INSERM, U1060, IFR62, Oullins, F-69921, France.
Mol Cell Endocrinol. 2011 Mar 30;335(2):166-76. doi: 10.1016/j.mce.2011.01.008. Epub 2011 Jan 15.
The protein deacetylase SIRT1, and its activator resveratrol, exert beneficial effects on glucose metabolism. Different SIRT1 targets have been identified, including PTP1B, AMPK, FOXO, PGC-1α and IRS2. The latter may underscore a tight link between SIRT1 and insulin signaling components. However, whether SIRT1 has a direct effect on insulin resistance and whether resveratrol acts directly or indirectly in this context is still a matter of controversy and this question has not been addressed in muscle cells. Here, we show that SIRT1 protein expression is decreased in muscle biopsies and primary myotubes derived from type 2 diabetic patients, suggesting a contribution of diminished SIRT1 in the determination of muscle insulin resistance. To investigate the functional impact of SIRT1 on the insulin pathway, the activation of insulin downstream effector PKB was evaluated after SIRT1 inactivation by RNAi, SIRT1 overexpression, or resveratrol treatments. In muscle cells and HEK293 cells, downregulation of SIRT1 reduced, while overexpression increased, insulin-induced PKB activatory phosphorylation. Further molecular characterisation revealed that SIRT1 interacts in an insulin-independent manner with the PI3K adapter subunit p85. We then investigated whether resveratrol may improve insulin signaling in muscle cells via SIRT1, or alternative targets. Incubation of muscle cells with resveratrol reverted the insulin-resistant state induced by prolonged TNFα or insulin treatment. Resveratrol-dependent improvement of insulin-resistance occurred through inhibition of serine phosphorylation of IRS1/2, implicating resveratrol as a serine kinase inhibitor. Finally, a functional interaction between PI3K and SIRT1 was demonstrated in C. elegans, where constitutively active PI3K - mimicking increased IIS signaling - lead to shortened lifespan, while removal of sir-2.1 abolished PI3K-induced lifespan shortening. Our data identify SIRT1 as a positive modulator of insulin signaling in muscle cells through PI3K, and this mechanism appears to be conserved from C. elegans through humans.
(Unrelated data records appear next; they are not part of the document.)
(* ===== verification/RegistrySafety.v ===== *)
(** The registry's well-formedness invariant and its preservation by every
    operation: listed objects exist, names are unique, every reference points to
    a registered handler, [nr_logger_ref] counts the references, and a handler's
    type tag and its functions are those of its struct.  With it the
    two loops of [lmk_destroy] are shown to terminate. *)
From S2P Require Import Prelude Types Format FileHandler Registry.
Local Open Scope Z_scope.

(** ** Lists *)

Lemma remove_first_notin x l : x ∉ l -> remove_first x l = l.
Proof.
  induction l as [|y l IH]; [done|]. intros Hn. apply not_elem_of_cons in Hn as [Hne Hn]. simpl.
  rewrite decide_False by done. by rewrite IH.
Qed.

Lemma elem_of_remove_first x y l : NoDup l -> y ∈ remove_first x l <-> y ∈ l /\ y <> x.
Proof.
  intros Hnd. induction Hnd as [|z l Hz Hnd IH]; simpl.
  { split; [by intros ?%not_elem_of_nil|by intros [?%not_elem_of_nil _]]. }
  destruct (decide (z = x)) as [->|Hne].
  - rewrite elem_of_cons. split; [|by intros [[->|?] ?]]. intros Hy. split; [by right|]. by intros ->.
  - rewrite !elem_of_cons, IH. split; [intros [->|[? ?]]; auto|intros [[->|?] ?]; auto].
Qed.

Lemma NoDup_remove_first x l : NoDup l -> NoDup (remove_first x l).
Proof.
  intros Hnd. induction Hnd as [|z l Hz Hnd IH]; simpl; [constructor|].
  destruct (decide (z = x)); [done|]. constructor; [|done]. by rewrite elem_of_remove_first by done; intros [? _].
Qed.
(* ===== verification/RegistryTheorems.v ===== *)
(** The registry's contract: the public operations on loggers and handlers are
    safe and keep the registry well formed, look-ups find or create, attaching
    and detaching are inverse, a handler is destroyed exactly when no logger
    refers to it, [lmk_destroy] terminates with everything gone, and a log call
    reaches exactly the enabled handlers. *)
From S2P Require Import Prelude Types Format FileHandler Registry RegistrySafety.
Local Open Scope Z_scope.

(** ** The public operations as one type *)

(** A call of the public interface with what the allocator answers to it: for an
    object its address or NULL, for a copy of a name, a reference, a list entry
    or a handler's ring and thread whether there was room. *)
Inductive api_op :=
  | Init
  | InitFromFile (path : option string)
  | Destroy
  | GetLogger (alloc : option addr) (name_ok : bool) (name : option string)
  | GetConsoleHandler (alloc : option addr) (name_ok init_ok : bool)
  | GetFileHandler (alloc : option addr) (name_ok filename_ok init_ok : bool) (name filename : option string)
  | GetSocketHandler (alloc : option addr) (name_ok init_ok : bool) (name : option string)
  | GetSyslogHandler (alloc : option addr) (name_ok init_ok : bool) (name ident : option string) (facility : Z)
  | GetNrLoggers
  | GetNrHandlers
  | FindHandler (logger : option addr) (handler_name : option string)
  | SetLogLevel (logger : option addr) (level : Z)
  | GetLogLevel (logger : option addr)
  | SetHandlerLogLevel (handler : option addr) (level : Z)
  | GetHandlerLogLevel (handler : option addr)
  | SetLogFormat (handler : option addr) (fn : option lmk_format_fn)
  | SetLogRotation (handler : option addr) (max_file_size max_backup_files : Z)
  | SetLogFilename (copy_ok : bool) (handler : option addr) (filename : option string)
  | SetSocketPsk (handler : option addr) (psk : option string)
  | AttachLogListener (listener_ok : bool) (handler : option addr) (host : option string) (port : Z)
  | AttachLogHandler (ref_ok : bool) (logger handler : option addr)
  | DetachLogHandler (logger handler : option addr)
  | DestroyLogger (logger_addr : option (option addr))
  | DestroyLogHandler (handler_addr : option (option addr))
  | Log (logger : option addr) (file_name : string) (line_no level : Z) (text : option (list ascii)) (buf : list ascii).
蛋白去乙酰化酶 SIRT1 及其激活剂白藜芦醇对葡萄糖代谢有有益影响。已经确定了不同的 SIRT1 靶标,包括 PTP1B、AMPK、FOXO、PGC-1α 和 IRS2。后者可能强调了 SIRT1 与胰岛素信号成分之间的紧密联系。然而,SIRT1 是否对胰岛素抵抗有直接影响,以及白藜芦醇在这种情况下是直接还是间接起作用,仍然存在争议,这个问题在肌肉细胞中尚未得到解决。在这里,我们表明 SIRT1 蛋白表达在 2 型糖尿病患者的肌肉活检和原代肌管中降低,表明 SIRT1 减少对肌肉胰岛素抵抗的决定有贡献。为了研究 SIRT1 对胰岛素途径的功能影响,在用 RNAi、SIRT1 过表达或白藜芦醇处理来失活 SIRT1 后,评估了胰岛素下游效应物 PKB 的激活。在肌肉细胞和 HEK293 细胞中,下调 SIRT1 减少了胰岛素诱导的 PKB 激活性磷酸化,而上调 SIRT1 则增加了胰岛素诱导的 PKB 激活性磷酸化。进一步的分子特征表明,SIRT1 以胰岛素非依赖性的方式与 PI3K 接头亚基 p85 相互作用。然后,我们研究了白藜芦醇是否可以通过 SIRT1 或其他靶标改善肌肉细胞中的胰岛素信号。用白藜芦醇孵育肌肉细胞可逆转由 TNFα 或胰岛素处理延长引起的胰岛素抵抗状态。白藜芦醇依赖的胰岛素抵抗改善是通过抑制 IRS1/2 的丝氨酸磷酸化来实现的,这表明白藜芦醇是一种丝氨酸激酶抑制剂。最后,在秀丽隐杆线虫中证明了 PI3K 和 SIRT1 之间的功能相互作用,其中组成型激活的 PI3K - 模拟增加的 IIS 信号 - 导致寿命缩短,而去除 sir-2.1 则消除了 PI3K 诱导的寿命缩短。我们的数据表明,SIRT1 通过 PI3K 成为肌肉细胞中胰岛素信号的正调节剂,并且这种机制似乎从秀丽隐杆线虫到人类都是保守的。